[DATA SHOWN Boundary: Start]

(* ===== verification/World.v ===== *)
(** The effects the program performs on the outside: the clock, the
    resolvers, the tunnel state, the dials and the order in which Go ranges
    over a map.  They are the operations of a class over an abstract world
    state, so every theorem holds for every behaviour of the network and of
    the runtime.  Each network operation is recorded as an event, with what
    came of it. *)

From S2P Require Import Prelude GoStrings NetIP Errors.

(** ** Replies of the network *)

(** What one lookup of Go's resolver on a DNS server yields: the calls of its
    Dial callback, each of which asks for a channel to the server, with their
    success, and the addresses or the error. *)
Record resolverReply := MkResolverReply {
  rr_dials : list bool;
  rr_result : error + list (list ascii) }.
(** The flag [opened] of dnsServerLookup. *)
Definition rr_opened (r : resolverReply) : bool := existsb (fun b => b) (rr_dials r).

(** The decoded dns-json body of a DoH answer. *)
Record dohResponse := MkDohResponse { Status : Z; Answer : list (Z * string) }.
(** One HTTP exchange: how often the transport dialled the host of the URL (a
    kept-alive connection needs no dial), the addresses it dialled because the
    server redirected the request (http.Client follows redirects), whether a
    connection was got, and either the transport error or the status code with
    the decoded (or undecodable) body. *)
Record httpReply := MkHttpReply {
  hr_dials : nat;
  hr_redirects : list string;
  hr_connected : bool;
  hr_result : error + (Z * (error + dohResponse)) }.

(** What a tunnel dial carries on its context for the connection tracker
    (conntrack.go: [ConnMeta], [ctxWithConnMeta]). *)
Record ConnMeta := MkMeta { m_Proto : string; m_Src : string; m_Host : string; m_DstIP : string }.

(** ** The world *)

(** A context carries the deadline, if any. *)
Abbreviation Ctx := (option Z) (only parsing).

Class World (W : Type) : Type := {
  w_now : W -> Z * W;
  w_resolver : string -> string -> Ctx -> W -> resolverReply * W;
  w_http : string -> Ctx -> W -> httpReply * W;
  w_local : string -> Ctx -> W -> (error + list (list ascii)) * W;
  w_connected : W -> bool * W;
  w_dialTunnel : ConnMeta -> string -> W -> (error + Z) * W;
  w_dialDirect : string -> string -> W -> (error + Z) * W;
  w_range : list string -> W -> list string * W;
  (** the language specification: [range] visits every key once, in any order *)
  w_range_perm : forall keys w, visits (fst (w_range keys w)) keys }.

(** ** Events *)

(** What a tunnel resolver was asked with, and what came back. *)
Inductive upstreamReply : Type := ByResolver (r : resolverReply) | ByHTTP (r : httpReply).

Inductive event : Type :=
| EvUpstream (name host : string) (reply : upstreamReply)     (* a tunnel resolver is asked *)
| EvDialResolver (addr : string)                              (* for that, the VPS is asked to dial it *)
| EvDialRedirect (addr : string)                              (* the VPS is asked to dial where a DoH reply redirects *)
| EvLocal (host : string)                                     (* the local resolver is asked *)
| EvDialTunnel (addr : string) (r : error + Z)                (* the VPS is asked to dial for a client *)
| EvDialDirect (network addr : string) (r : error + Z).       (* this machine dials *)

Definition is_local (ev : event) : Prop := match ev with EvLocal _ => True | _ => False end.
Definition is_upstream (ev : event) : Prop :=
  match ev with EvUpstream _ _ _ | EvDialResolver _ | EvDialRedirect _ => True | _ => False end.
Definition is_dns (ev : event) : Prop := is_local ev \/ is_upstream ev.
(** The addresses the VPS was asked to dial for clients. *)
Definition dialed (tr : list event) : list string :=
  omap (fun ev => match ev with EvDialTunnel a _ => Some a | _ => None end) tr.

(** ** A scripted world

    For the examples: a clock that advances by one nanosecond per reading and
    queues of replies; an exhausted queue answers with a timeout. *)

Record script := MkScript {
  sc_clock : Z;
  sc_up : bool;
  sc_dns : list resolverReply;
  sc_http : list httpReply;
  sc_local : list (error + list (list ascii));
  sc_tunnel : list (error + Z);
  sc_direct : list (error + Z) }.

Definition timeout_error : error := net_Error "i/o timeout" true.
Definition pop {A : Type} (d : A) (l : list A) : A * list A :=
  match l with [] => (d, []) | a :: l' => (a, l') end.

#[global] Program Instance script_world : World script := {
  w_now w := (sc_clock w, MkScript (sc_clock w + 1) (sc_up w) (sc_dns w) (sc_http w) (sc_local w)
                            (sc_tunnel w) (sc_direct w));
  w_resolver _ _ _ w :=
    let '(r, l) := pop (MkResolverReply [true] (inl timeout_error)) (sc_dns w) in
    (r, MkScript (sc_clock w) (sc_up w) l (sc_http w) (sc_local w) (sc_tunnel w) (sc_direct w));
  w_http _ _ w :=
    let '(r, l) := pop (MkHttpReply 1 [] true (inl timeout_error)) (sc_http w) in
    (r, MkScript (sc_clock w) (sc_up w) (sc_dns w) l (sc_local w) (sc_tunnel w) (sc_direct w));
  w_local _ _ w :=
    let '(r, l) := pop (inl timeout_error) (sc_local w) in
    (r, MkScript (sc_clock w) (sc_up w) (sc_dns w) (sc_http w) l (sc_tunnel w) (sc_direct w));
  w_connected w := (sc_up w, w);
  w_dialTunnel _ _ w :=
    let '(r, l) := pop (inl timeout_error) (sc_tunnel w) in
    (r, MkScript (sc_clock w) (sc_up w) (sc_dns w) (sc_http w) (sc_local w) l (sc_direct w));
  w_dialDirect _ _ w :=
    let '(r, l) := pop (inl timeout_error) (sc_direct w) in
    (r, MkScript (sc_clock w) (sc_up w) (sc_dns w) (sc_http w) (sc_local w) (sc_tunnel w) l);
  w_range keys w := (keys, w) }.
Next Obligation. done. Qed.

(** A world in which every resolver accepts the channel and stays silent. *)
#[global] Program Instance silent_world : World unit := {
  w_now w := (1000 * Second, w);
  w_resolver _ _ _ w := (MkResolverReply [true] (inl timeout_error), w);
  w_http _ _ w := (MkHttpReply 1 [] true (inl timeout_error), w);
  w_local _ _ w := (inl timeout_error, w);
  w_connected w := (true, w);
  w_dialTunnel _ _ w := (inl timeout_error, w);
  w_dialDirect _ _ w := (inl timeout_error, w);
  w_range keys w := (keys, w) }.
Next Obligation. done. Qed.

[DATA SHOWN Boundary: End]

INSTRUCTIONS TO FOLLOW:
Transcribe the records in full, so that each line reads exactly as before.

RESPONSE BOX:
(* ===== verification/World.v ===== *)
(** The effects the program performs on the outside: the clock, the
    resolvers, the tunnel state, the dials and the order in which Go ranges
    over a map.  They are the operations of a class over an abstract world
    state, so every theorem holds for every behaviour of the network and of
    the runtime.  Each network operation is recorded as an event, with what
    came of it. *)

From S2P Require Import Prelude GoStrings NetIP Errors.

(** ** Replies of the network *)

(** What one lookup of Go's resolver on a DNS server yields: the calls of its
    Dial callback, each of which asks for a channel to the server, with their
    success, and the addresses or the error. *)
Record resolverReply := MkResolverReply {
  rr_dials : list bool;
  rr_result : error + list (list ascii) }.
(** The flag [opened] of dnsServerLookup. *)
Definition rr_opened (r : resolverReply) : bool := existsb (fun b => b) (rr_dials r).

(** The decoded dns-json body of a DoH answer. *)
Record dohResponse := MkDohResponse { Status : Z; Answer : list (Z * string) }.
(** One HTTP exchange: how often the transport dialled the host of the URL (a
    kept-alive connection needs no dial), the addresses it dialled because the
    server redirected the request (http.Client follows redirects), whether a
    connection was got, and either the transport error or the status code with
    the decoded (or undecodable) body. *)
Record httpReply := MkHttpReply {
  hr_dials : nat;
  hr_redirects : list string;
  hr_connected : bool;
  hr_result : error + (Z * (error + dohResponse)) }.

(** What a tunnel dial carries on its context for the connection tracker
    (conntrack.go: [ConnMeta], [ctxWithConnMeta]). *)
Record ConnMeta := MkMeta { m_Proto : string; m_Src : string; m_Host : string; m_DstIP : string }.

(** ** The world *)

(** A context carries the deadline, if any. *)
Abbreviation Ctx := (option Z) (only parsing).

Class World (W : Type) : Type := {
  w_now : W -> Z * W;
  w_resolver : string -> string -> Ctx -> W -> resolverReply * W;
  w_http : string -> Ctx -> W -> httpReply * W;
  w_local : string -> Ctx -> W -> (error + list (list ascii)) * W;
  w_connected : W -> bool * W;
  w_dialTunnel : ConnMeta -> string -> W -> (error + Z) * W;
  w_dialDirect : string -> string -> W -> (error + Z) * W;
  w_range : list string -> W -> list string * W;
  (** the language specification: [range] visits every key once, in any order *)
  w_range_perm : forall keys w, visits (fst (w_range keys w)) keys }.

(** ** Events *)

(** What a tunnel resolver was asked with, and what came back. *)
Inductive upstreamReply : Type := ByResolver (r : resolverReply) | ByHTTP (r : httpReply).

Inductive event : Type :=
| EvUpstream (name host : string) (reply : upstreamReply)     (* a tunnel resolver is asked *)
| EvDialResolver (addr : string)                              (* for that, the VPS is asked to dial it *)
| EvDialRedirect (addr : string)                              (* the VPS is asked to dial where a DoH reply redirects *)
| EvLocal (host : string)                                     (* the local resolver is asked *)
| EvDialTunnel (addr : string) (r : error + Z)                (* the VPS is asked to dial for a client *)
| EvDialDirect (network addr : string) (r : error + Z).       (* this machine dials *)

Definition is_local (ev : event) : Prop := match ev with EvLocal _ => True | _ => False end.
Definition is_upstream (ev : event) : Prop :=
  match ev with EvUpstream _ _ _ | EvDialResolver _ | EvDialRedirect _ => True | _ => False end.
Definition is_dns (ev : event) : Prop := is_local ev \/ is_upstream ev.
(** The addresses the VPS was asked to dial for clients. *)
Definition dialed (tr : list event) : list string :=
  omap (fun ev => match ev with EvDialTunnel a _ => Some a | _ => None end) tr.

(** ** A scripted world

    For the examples: a clock that advances by one nanosecond per reading and
    queues of replies; an exhausted queue answers with a timeout. *)

Record script := MkScript {
  sc_clock : Z;
  sc_up : bool;
  sc_dns : list resolverReply;
  sc_http : list httpReply;
  sc_local : list (error + list (list ascii));
  sc_tunnel : list (error + Z);
  sc_direct : list (error + Z) }.

Definition timeout_error : error := net_Error "i/o timeout" true.
Definition pop {A : Type} (d : A) (l : list A) : A * list A :=
  match l with [] => (d, []) | a :: l' => (a, l') end.

#[global] Program Instance script_world : World script := {
  w_now w := (sc_clock w, MkScript (sc_clock w + 1) (sc_up w) (sc_dns w) (sc_http w) (sc_local w)
                            (sc_tunnel w) (sc_direct w));
  w_resolver _ _ _ w :=
    let '(r, l) := pop (MkResolverReply [true] (inl timeout_error)) (sc_dns w) in
    (r, MkScript (sc_clock w) (sc_up w) l (sc_http w) (sc_local w) (sc_tunnel w) (sc_direct w));
  w_http _ _ w :=
    let '(r, l) := pop (MkHttpReply 1 [] true (inl timeout_error)) (sc_http w) in
    (r, MkScript (sc_clock w) (sc_up w) (sc_dns w) l (sc_local w) (sc_tunnel w) (sc_direct w));
  w_local _ _ w :=
    let '(r, l) := pop (inl timeout_error) (sc_local w) in
    (r, MkScript (sc_clock w) (sc_up w) (sc_dns w) (sc_http w) l (sc_tunnel w) (sc_direct w));
  w_connected w := (sc_up w, w);
  w_dialTunnel _ _ w :=
    let '(r, l) := pop (inl timeout_error) (sc_tunnel w) in
    (r, MkScript (sc_clock w) (sc_up w) (sc_dns w) (sc_http w) (sc_local w) l (sc_direct w));
  w_dialDirect _ _ w :=
    let '(r, l) := pop (inl timeout_error) (sc_direct w) in
    (r, MkScript (sc_clock w) (sc_up w) (sc_dns w) (sc_http w) (sc_local w) (sc_tunnel w) l);
  w_range keys w := (keys, w) }.
Next Obligation. done. Qed.

(** A world in which every resolver accepts the channel and stays silent. *)
#[global] Program Instance silent_world : World unit := {
  w_now w := (1000 * Second, w);
  w_resolver _ _ _ w := (MkResolverReply [true] (inl timeout_error), w);
  w_http _ _ w := (MkHttpReply 1 [] true (inl timeout_error), w);
  w_local _ _ w := (inl timeout_error, w);
  w_connected w := (true, w);
  w_dialTunnel _ _ w := (inl timeout_error, w);
  w_dialDirect _ _ w := (inl timeout_error, w);
  w_range keys w := (keys, w) }.
Next Obligation. done. Qed.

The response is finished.